Former Speaker Betty Boothroyd annoyed by 'greedy' MPs
Baroness Boothroyd, former speaker of the Commons, says that MPs who abused the expenses system "disgraced" Parliament.
In a rare comment by an ex-speaker, she told the BBC that she found the scandal about allowances "very distressing".
She said some MPs had abused a system that had been very generous to them, bringing Parliament into disrepute.
One MP has been jailed and one has pleaded guilty to dishonestly claiming expenses.
Baroness Boothroyd told BBC Radio Four's The World This Weekend: "There's no question about it, there's no answer to it other than people were greedy and they took advantage of a system.
"That is what happened. And they disgraced themselves.
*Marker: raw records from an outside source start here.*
(* ===== verification/Prelude.v ===== *)
(** * VoidCache: a verification development

    VoidCache is an in-memory key-value cache in C with a RESP server in front of it, a
    cluster client and a command-line client.  This library models these parts as
    executable functions and step relations and proves what they promise.

    ** The program

    [src/src/voidcache.c] is the cache.  A key is hashed by [wyhash64]; six bits of the
    hash choose one of 64 shards, other bits the home slot in the shard's table.  A
    table is open addressed with Robin Hood displacement and tombstones; its entries
    hold key and value inline (up to 32 bytes together), or a pointer to a slab block
    or a mapping, and perhaps to a heap copy of the key.  Writers take a spin lock and
    make a sequence counter odd; readers retry on it.  A full table evicts by CLOCK.
    Every mutation is first appended to a ring-shaped log.  [src/net/proto.c] has the
    I/O buffers, the reply writers and the command parser; [src/net/auth.c] SHA-256,
    the user table and the ACL file; [src/net/commands.c] the handlers, the
    authentication guard and the dispatch table; [src/net/server.c] the connection
    pool, the read-parse-dispatch-flush loop, the event loop of a worker and the life of
    the server.  [src/net/cluster.c] is a client of a cluster: slot hashing, a node table
    with connection pools, redirections and health checks.  [src/cli/vcli.c] is the
    program: server mode, and a client that reads commands from its arguments, a pipe or
    a terminal and prints the replies.  [src/bench/benchmark.c] measures the cache.
    [src/compat] has the Windows port: [wepoll.c] gives epoll, [pthread_win32.h] threads and
    locks, [mman.c] mappings, [msvc.h] and [windows.h] the rest.

    ** The files

    - [Prelude.v]: machine integers with their wrap-around written out, little-endian
      bytes, memory as a finite map of bytes, regions, tactics, shared lemmas.
    - [Hash.v]: [next_pow2_32], [xxh32], [wyhash64], shard and slot arithmetic.
    - [Slab.v]: the heap ([malloc], [free], [mmap], [munmap]) and the slab allocator,
      with its free lists in memory.
    - [Entry.v]: the 64-byte entry, its three storage forms, its release; the ownership
      invariant [mem_inv] (what LIVE entries own and what the slab has free is disjoint).
    - [Shard.v]: lock and sequence counter, lookup, eviction, insertion; the table
      invariant (every live entry is reachable by probing from its home slot).
    - [Wal.v]: the log.
    - [Cache.v]: [vc_create], [vc_set], [vc_get], [vc_del], [vc_flush], [vc_stats],
      [vc_destroy]; [CacheInv.v] builds entries without leaks, [CacheSafe.v] has the
      well-formedness invariant [cache_wf] and its preservation, [CacheSpec.v] the
      abstraction [abs] of a cache to a finite map from keys to values with expiry,
      [CacheThm.v] the theorems, [CacheLife.v] the life of a cache from creation to
      destruction, [Capacity.v] how many values it can hold; [Smoke.v] is the test program
      of [src/src/main.c].
    - [Proto.v] and [ProtoSpec.v]: buffers, writers, parser and their theorems;
      [ProtoMem.v] the heap blocks behind buffers, commands and values.
    - [Double.v]: doubles as 64-bit words, their arithmetic, [strtod] and [printf].
    - [Bench.v]: the benchmark program; [BenchThm.v] its keys and its table of ranks,
      [BenchRun.v] its whole run, [BenchHits.v] its hit counts.
    - [Auth.v]: digests, users, rights.
    - [Kv.v]: the interface between commands and cache, a class of operations and a class
      of laws; the cache is an instance of both.
    - [Commands.v]: the handlers and the dispatcher over that interface;
      [CommandsSpec.v] access control, [Replies.v] what commands answer and store,
      [Session.v] when a command is undefined, [Scan.v] the cursor of SCAN.
    - [Server.v] and [ServerThm.v]: one connection, and the theorem that the cutting of the
      byte stream does not matter.  [Worker.v]: the event loop of a worker over all its
      connections; [WorkerSafe.v] its safety under an invariant that commands keep,
      [WorkerThm.v] two instances of it.  [Lifecycle.v] and [LifecycleThm.v]: creation,
      start, run, stop and destruction of the server, and the server mode of [main].
    - [SeqLock.v]: the spin lock and the sequence counter of a shard, with the lookup and both
      paths of [vc_get] and the writers, as a step relation over any number of threads.  [Treiber.v]: the lock-free free list of a slab class,
      and [Pool.v]: the connection pool under several workers, in the same way.
    - [Resp.v]: replies as trees and their encoding, shared by both clients.
    - [Net.v]: the interface to the system calls on sockets (class [Net]), what a stream
      delivers (class [NetStream]), [tcp_connect], [sock_sendall], [sock_readline],
      [sock_readn]; [NetScript.v] is an instance that plays a script.
    - [Cluster.v]: the cluster client; [ClusterInv.v] the invariant of its handle,
      [ClusterThm.v] replies, routing and checksum, [ClusterTopo.v] topologies,
      [ClusterUse.v] the theorems, [ClusterBugs.v] replies that it misreads.
    - [Cli.v]: the command-line client; [CliThm.v] tokenizer, encoder and printer,
      [CliArgs.v] the options, [CliUse.v] the theorems.
    - [Served.v]: the server of [Server.v] behind the socket interface of [Net.v];
      what is sent to it arrives in packets that [process_conn] reads.  [EndToEnd.v]: both
      clients against it.
    - [ServerIo.v]: the TLS context, reading and writing with or without TLS (class
      [NetIo]), socket options (class [Fcntl]), and that [Server.v]'s flush is what the
      calls amount to.
    - [Wepoll.v] and [WepollThm.v]: the epoll layer for Windows.  [Clock.v]: the readings of
      time and the clock of the MSVC port.  [WinThread.v]: read-write locks, threads,
      mutexes, one-time initialisation.  [WinMem.v]: mappings.  [WinPort.v]: sockets,
      [fcntl] (an instance of [Fcntl]), the shutdown event, errors of Winsock.

    ** How code is modelled

    A function of the source is a function with the same name; state that it changes is
    an argument and part of the result.  [None] is undefined behaviour (a bad access, a
    double release, a signed overflow) or waiting for ever; error codes are values.
    What the environment answers (clocks, [malloc], [strndup], [mmap], [read], [write],
    random bytes, the file of the ACL, TLS) is an argument or a method of a class, and so
    are, in the commands and the clients, [strtod] and the printing of doubles, for which
    [Double.v] has concrete functions.  Allocators may refuse anywhere; a refusal whose NULL
    the source uses unchecked is [None].  A log record that does not fit the 64 MB of the
    ring is [None] too, so theorems about a cache with a log ask for records of at most 64
    MB less 71 bytes ([log_room]).  Objects of Windows (handles, locks, regions, events) are
    modelled by their documented behaviour.  Loops that are not structural carry fuel: the
    capacity of a table for probing, sweeping and inserting (the code's own bound), 65
    doublings for a buffer (after 64 a [size_t] is 0), the number of unread bytes for the
    parse loop and of unsent bytes for a flush (each round consumes at least one), 65
    rounds for the 64 shards of SCAN, the size of the destination for reads from a
    socket, the depth of nesting for the reply printer and for values that are freed, the
    number of lines for a pipe, the rounds and two clock readings of a benchmark thread.
    Concurrent code is a relation between configurations, with one step per atomic
    access, over sequentially consistent memory.

    ** What is shown

    - Cache: any history of operations of one thread, with records that fit the log, is
      free of undefined behaviour and keeps the invariant; set, get, delete and flush
      refine the map operations; creation establishes the invariant; a cache can be
      destroyed whatever was done with it, and then arenas, tables and its own block are
      released, each once; the smoke test of the repository passes; a set value is read back
      until it expires.  Set refines the map update when the shard is not full and the key
      has no expired binding, and fails exactly when an allocator refuses; the two theorems on
      lost keys show that these conditions matter.  The values of a size class, of at most
      65535 bytes, are never more than one arena has blocks.
    - Threads: the spin lock excludes, a reader returns a value that was there, every
      operation can come to its end; the free list loses no block while allocations do
      not overlap, and can give a block out twice when they do; workers never meet at a
      connection or use a freed buffer unless the idle sweep of one closes a connection of
      another, which can happen.
    - Log: an append stays inside the ring and a log that has not wrapped is read back
      in full; a record larger than the ring is written past it.
    - Protocol: encoded commands parse back, prefixes wait, accepted input is bounded,
      buffers grow without losing bytes; buffers, complete commands and values give back
      exactly their blocks, and an incomplete command loses some at every attempt.
    - Authentication: login accepts exactly the registered digests; loading and start-up
      fail closed; SHA-256 pads as specified and matches the published digests.
    - Commands: without accepted credentials, or without the write right, no sequence of
      commands or no command changes the store; a command is undefined exactly in a short
      list of situations and leaves a well-formed store in all others; SET, GET, MGET,
      DEL, INCR, VCSET, VCGET and SCAN answer what the store holds.
    - Server: whatever the sizes of the reads and of the writes the socket takes, the
      commands that run and the bytes sent back are those of the commands one after the
      other; when the buffers of a connection are granted and no NUL arrives, clients without
      a password cannot make a worker fail or change the store, and no client at all can
      make it fail without the eight commands that can be undefined; a server starts with
      an empty store and the configured users, and after a signal it ends, with the store
      released, exactly when its workers do.
    - Cluster client: whatever the network answers its handle stays well-formed; commands
      go to the node of the key's slot and their answers come back, redirections are
      followed, a refresh implements the topology, dead nodes are tried again; the
      checksum is compared with CRC16-CCITT, and the topology of this server is misread.
    - Command-line client: options and typed lines are read as they were written, a reply
      is printed as its tree prescribes and nothing more is read.
    - End to end: a value set through the cluster client comes back through it; a script
      piped into the command-line client prints the replies of the dispatcher.
    - TLS: the server has a context exactly when OpenSSL accepted certificate and key, and
      it excludes the old protocols; a reply cut short is lost when its buffer moves.
    - Benchmark: it comes to its end for all clocks and all orders in which its threads take
      turns operation by operation, with the number of operations it reports; its table of ranks is the one intended; the reads of slab
      values that it labels as hits are bounded by the arena.
    - Windows port: the socket table of the epoll layer is a map, and a completion of a
      removed socket is not handled; the read-write lock is never released in the wrong
      mode and excludes; threads lose no block and run once; anonymous mappings behave as
      the cache's heap model says, file mappings leave a handle open; the clock is
      monotone; Ctrl+C wakes the main thread; with MSVC no request over plain sockets is
      served.

    ** What is not modelled

    Weak memory orders; several workers that run commands on the store at the same moment
    (each operation of the cache is one step there; the lock that makes it one, and the
    pool that the workers share, are shown apart); likewise the threads of the benchmark.
    OpenSSL, the kernel's sockets and epoll, signals, [msync] and [fsync]: their answers are
    arguments.  Macros of the port that only rename functions of
    the C library.  The drivers under [src/tests], the build files and the documents. *)

From stdpp Require Export base list gmap numbers option list_numbers.
From Stdlib Require Export ZArith Lia.
From Stdlib Require Import Ascii.
From Stdlib Require String.
Export String.StringSyntax.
"What annoys me is that they disgraced the Parliament that I have tried all my life to cherish and fought hard for."
The latest MP to fall foul of the law - Labour member Eric Illsley - is to quit his constituency after pleading guilty last week to dishonestly claiming parliamentary expenses.
The MP for Barnsley Central had come under pressure to step down after admitting £14,000 of expenses fraud.
Mr Illsley's case followed the imprisonment of David Chaytor for 18 months after he pleaded guilty to dishonestly claiming expenses.
Lady Boothroyd also said it was disgraceful that the expenses system had been allowed to evolve in the way it did after she left the speaker's chair in 2000.
The expenses scandal erupted in 2009 when claims for expensive TVs and furniture emerged alongside stories about MPs who claimed for more than one property by "flipping" their designated second home, or did not pay capital gains tax on sales of second homes or over-claimed for mortgages.
The government has since reformed the system.
Meanwhile, a serving Labour MP has reported six parliamentary colleagues - including two former cabinet ministers - to police over alleged abuse of expenses, according to the Sunday Times.
The newspaper says the politicians against whom the complaints have been made include two Labour MPs, two Conservatives and two Liberal Democrats.